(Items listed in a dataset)
(** Page 3 of twenty-five rows, then a result of two rows. *)
Lemma stale_page_is_stuck_witness :
  tableAfter manyRows [PageRequest 3; DataChange crimeCounts]
  = {| table_data := crimeCounts; currentPage := 3 |} /\
  paginatedRows crimeCounts 3 = [] /\
  forall clicks,
    fold_left click clicks {| table_data := crimeCounts; currentPage := 3 |}
    = {| table_data := crimeCounts; currentPage := 3 |}.
Proof.
  apply (@stale_page_is_stuck IntEngine manyRows crimeCounts 3).
  - vm_compute. split; discriminate.
  - reflexivity.
Defined.
(** X9. No message can make the dispatcher end a session: after any run of
    turns in which messages arrive (binary or text, of any content, the flag
    down) and every answer handed to [send] is sent, the handler has not
    raised and is suspended in [recv]; in server-4.py as well. *)
Theorem X9_messages_never_end_session
  (card : Type) (token : card -> bytes -> card * ffi_return) (start_time : float)
  (turns : list iteration) (w : world card) (w4 : world unit) :
  forallb message_turn turns = true ->
  forallb sends_return turns = true ->
  (exists w1 : world card,
      Server5.handle_client card token start_time turns w = (w1, Ret AWAITING_FRAME)) /\
  (exists w1 : world unit,
      Server4.handle_client turns w4 = (w1, Ret AWAITING_FRAME)).
Proof.
  intros Hall Hsend. split.
  - destruct (receive_loop_app card token start_time turns Hall Hsend w) as (w1 & H1 & _).
    exists w1. unfold Server5.handle_client. now rewrite H1.
  - destruct (receive_loop4_waits turns Hall Hsend w4) as (w1 & H1).
    exists w1. unfold Server4.handle_client. now rewrite H1.
Qed.

Lemma X9_witness :
  forallb message_turn
    [binary_at t_late [x00; x59; x80; xca];
     mkIteration false (Received (Text "hi")) t_late None] = true /\
  forallb sends_return
    [binary_at t_late [x00; x59; x80; xca];
     mkIteration false (Received (Text "hi")) t_late None] = true /\
  (exists w1 : world nat,
      Server5.handle_client nat echo_token t_start
        [binary_at t_late [x00; x59; x80; xca];
         mkIteration false (Received (Text "hi")) t_late None] fresh =
        (w1, Ret AWAITING_FRAME)) /\
  (exists w1 : world unit,
      Server4.handle_client
        [binary_at t_late [x00; x59; x80; xca];
         mkIteration false (Received (Text "hi")) t_late None] fresh4 =
        (w1, Ret AWAITING_FRAME)).
Proof.
  split; [reflexivity | ]. split; [reflexivity | ].
  exact (X9_messages_never_end_session nat echo_token t_start
           [binary_at t_late [x00; x59; x80; xca];
            mkIteration false (Received (Text "hi")) t_late None]
           fresh fresh4 eq_refl eq_refl).
Defined.

(** X10. How a session ends. After a run of message turns whose answers
    were sent, a turn in which the flag is up, or [recv] returns [None], or
    [recv] raises [ConnectionClosedError] closes the session quietly: no
    exception leaves the handler, nothing more is sent, and the turns after
    it are never looked at.  Any other exception raised by [recv] (a
    [ConnectionClosedOK], for one) is not caught and leaves the handler. *)
Theorem X10_session_end
  (card : Type) (token : card -> bytes -> card * ffi_return) (start_time : float)
  (turns1 : list iteration) (turn : iteration) (rest : list iteration)
  (w : world card) :
  forallb message_turn turns1 = true ->
  forallb sends_return turns1 = true ->
  (quiet_close turn = true ->
   Server5.handle_client card token start_time (turns1 ++ turn :: rest) w =
     (fst (Server5.handle_client card token start_time turns1 w), Ret CLOSED)) /\
  (forall e,
      break_loop turn = false ->
      recv turn = RecvRaised e ->
      e <> ConnectionClosedError ->
      Server5.handle_client card token start_time (turns1 ++ turn :: rest) w =
        (fst (Server5.handle_client card token start_time turns1 w), Raise e)).
Proof.
  intros Hall Hsend.
  destruct (receive_loop_app card token start_time turns1 Hall Hsend w) as (w1 & H1 & H2).
  unfold Server5.handle_client. rewrite H1, H2. cbn [fst Server5.receive_loop].
  split.
  - unfold quiet_close. intros Hq.
    destruct (break_loop turn); [reflexivity | ]. cbn [orb] in Hq.
    destruct (recv turn) as [m| |[]]; try discriminate Hq; reflexivity.
  - intros e Hb Hr He. rewrite Hb, Hr. unfold raise.
    destruct e; try reflexivity. now elim He.
Qed.
Lemma commutes_add_incompatibility_to_mod uuid x :
  commutes keep (add_incompatibility_to_mod uuid x).
Proof.
  unfold add_incompatibility_to_mod. apply commutes_bind_ignored.
  apply commutes_bind_state. intros st.
  rewrite store_scoped, all_package_ids_scoped.
  generalize (all_package_ids (internal_local_metadata st)). intros ids.
  by_commutes.
  assert (Hadd : forall dep, commutes keep (update_mod uuid (add_incompatibility dep)))
    by (intros dep; apply commutes_update_mod; intros m; reflexivity).
  destruct x as [| | |s0|l|d]; try apply commutes_skip.
  - destruct (str_in (Str.lower s0) ids); [apply Hadd | apply commutes_skip].
  - destruct l as [|[| | |s0| |] l]; try apply commutes_skip;
      [apply commutes_raise|].
    apply commutes_for_each. intros dependency.
    destruct (truthy dependency); [|apply commutes_skip].
    apply commutes_bind; [apply commutes_lift|]. intros dependency_id.
    destruct (str_in dependency_id ids); [apply Hadd | apply commutes_skip].
Qed.

Lemma commutes_add_load_rule_to_mod uuid x ek ik :
  commutes keep (add_load_rule_to_mod uuid x ek ik).
Proof.
  unfold add_load_rule_to_mod. apply commutes_bind_mod. intros m st.
  change (packageid (scm m)) with (packageid m). by_commutes.
  apply commutes_bind; [apply commutes_lift|]. intros [deps|];
    [|apply commutes_skip].
  apply commutes_bind;
    [apply commutes_update_mod; intros m0; reflexivity|]. intros _.
  apply commutes_for_each. intros dep.
  apply commutes_bind_state. intros st. rewrite index_scoped.
  destruct (packageid_to_uuids st !! dep) as [grp|]; [|apply commutes_skip].
  by_commutes.
  apply commutes_bind; [apply commutes_add_rule|]. intros _.
  apply commutes_for_each. intros dep_uuid. apply commutes_add_rule.
Qed.

Lemma commutes_process_dependencies uuid dependencies :
  commutes keep (process_dependencies uuid dependencies).
Proof.
  unfold process_dependencies.
  destruct dependencies as [| | | |l|]; try apply commutes_skip.
  apply commutes_for_each. intros [| | | | |d]; try apply commutes_skip.
  destruct (dmem "packageId" d); [|apply commutes_skip].
  destruct (truthy (default VNone (dget "packageId" d)));
    [|apply commutes_skip].
  apply commutes_bind; [apply commutes_add_dependency_to_mod|]. intros _.
  apply commutes_bind_state. intros st.
  change (dependency_for_sorting (sc st)) with (dependency_for_sorting st).
  destruct (dependency_for_sorting st); [|apply commutes_skip].
  apply commutes_add_load_rule_to_mod.
Qed.

Lemma commutes_process_incompatibilities uuid incompatibilities :
  commutes keep (process_incompatibilities uuid incompatibilities).
Proof.
  unfold process_incompatibilities.
  destruct incompatibilities as [| | | |l|]; try apply commutes_skip.
  apply commutes_for_each. intros [| | |s0| |]; try apply commutes_skip.
  apply commutes_add_incompatibility_to_mod.
Qed.

Lemma commutes_process_load_order uuid load_these rt ort :
  commutes keep (process_load_order uuid load_these rt ort).
Proof.
  unfold process_load_order.
  destruct load_these as [| | | |l|]; try apply commutes_skip.
  apply commutes_for_each. intros [| | |s0| |]; try apply commutes_skip.
  apply commutes_add_load_rule_to_mod.
Qed.

Lemma commutes_for_matching_versions regex by_version body :
  (forall data, commutes keep (body data)) ->
  commutes keep (for_matching_versions regex by_version body).
Proof.
  intros Hb. unfold for_matching_versions. apply commutes_for_each.
  intros entry. apply commutes_bind; [apply commutes_lift|].
  intros [|]; [apply Hb | apply commutes_skip].
Qed.

Lemma commutes_load_order_block uuid m key rt ort :
  commutes keep (load_order_block uuid m key rt ort).
Proof.
  unfold load_order_block. apply commutes_bind; [apply commutes_lift|].
  intros load_list. apply commutes_process_load_order.
Qed.

Lemma commutes_load_order_by_version_body uuid rt ort by_ver :
  commutes keep (load_order_by_version_body uuid rt ort by_ver).
Proof.
  unfold load_order_by_version_body.
  destruct (is_dict by_ver); [|apply commutes_skip].
  apply commutes_bind; [apply commutes_lift|]. intros l.
  apply commutes_process_load_order.
Qed.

§ **Your assignment**
All lines from the top of the data through the line containing "(turns : list" need to be retyped exactly, and nothing more.

§ **Exercise result**
(** Page 3 of twenty-five rows, then a result of two rows. *)
Lemma stale_page_is_stuck_witness :
  tableAfter manyRows [PageRequest 3; DataChange crimeCounts]
  = {| table_data := crimeCounts; currentPage := 3 |} /\
  paginatedRows crimeCounts 3 = [] /\
  forall clicks,
    fold_left click clicks {| table_data := crimeCounts; currentPage := 3 |}
    = {| table_data := crimeCounts; currentPage := 3 |}.
Proof.
  apply (@stale_page_is_stuck IntEngine manyRows crimeCounts 3).
  - vm_compute. split; discriminate.
  - reflexivity.
Defined.
(** X9. No message can make the dispatcher end a session: after any run of
    turns in which messages arrive (binary or text, of any content, the flag
    down) and every answer handed to [send] is sent, the handler has not
    raised and is suspended in [recv]; in server-4.py as well. *)
Theorem X9_messages_never_end_session
  (card : Type) (token : card -> bytes -> card * ffi_return) (start_time : float)
  (turns : list iteration) (w : world card) (w4 : world unit) :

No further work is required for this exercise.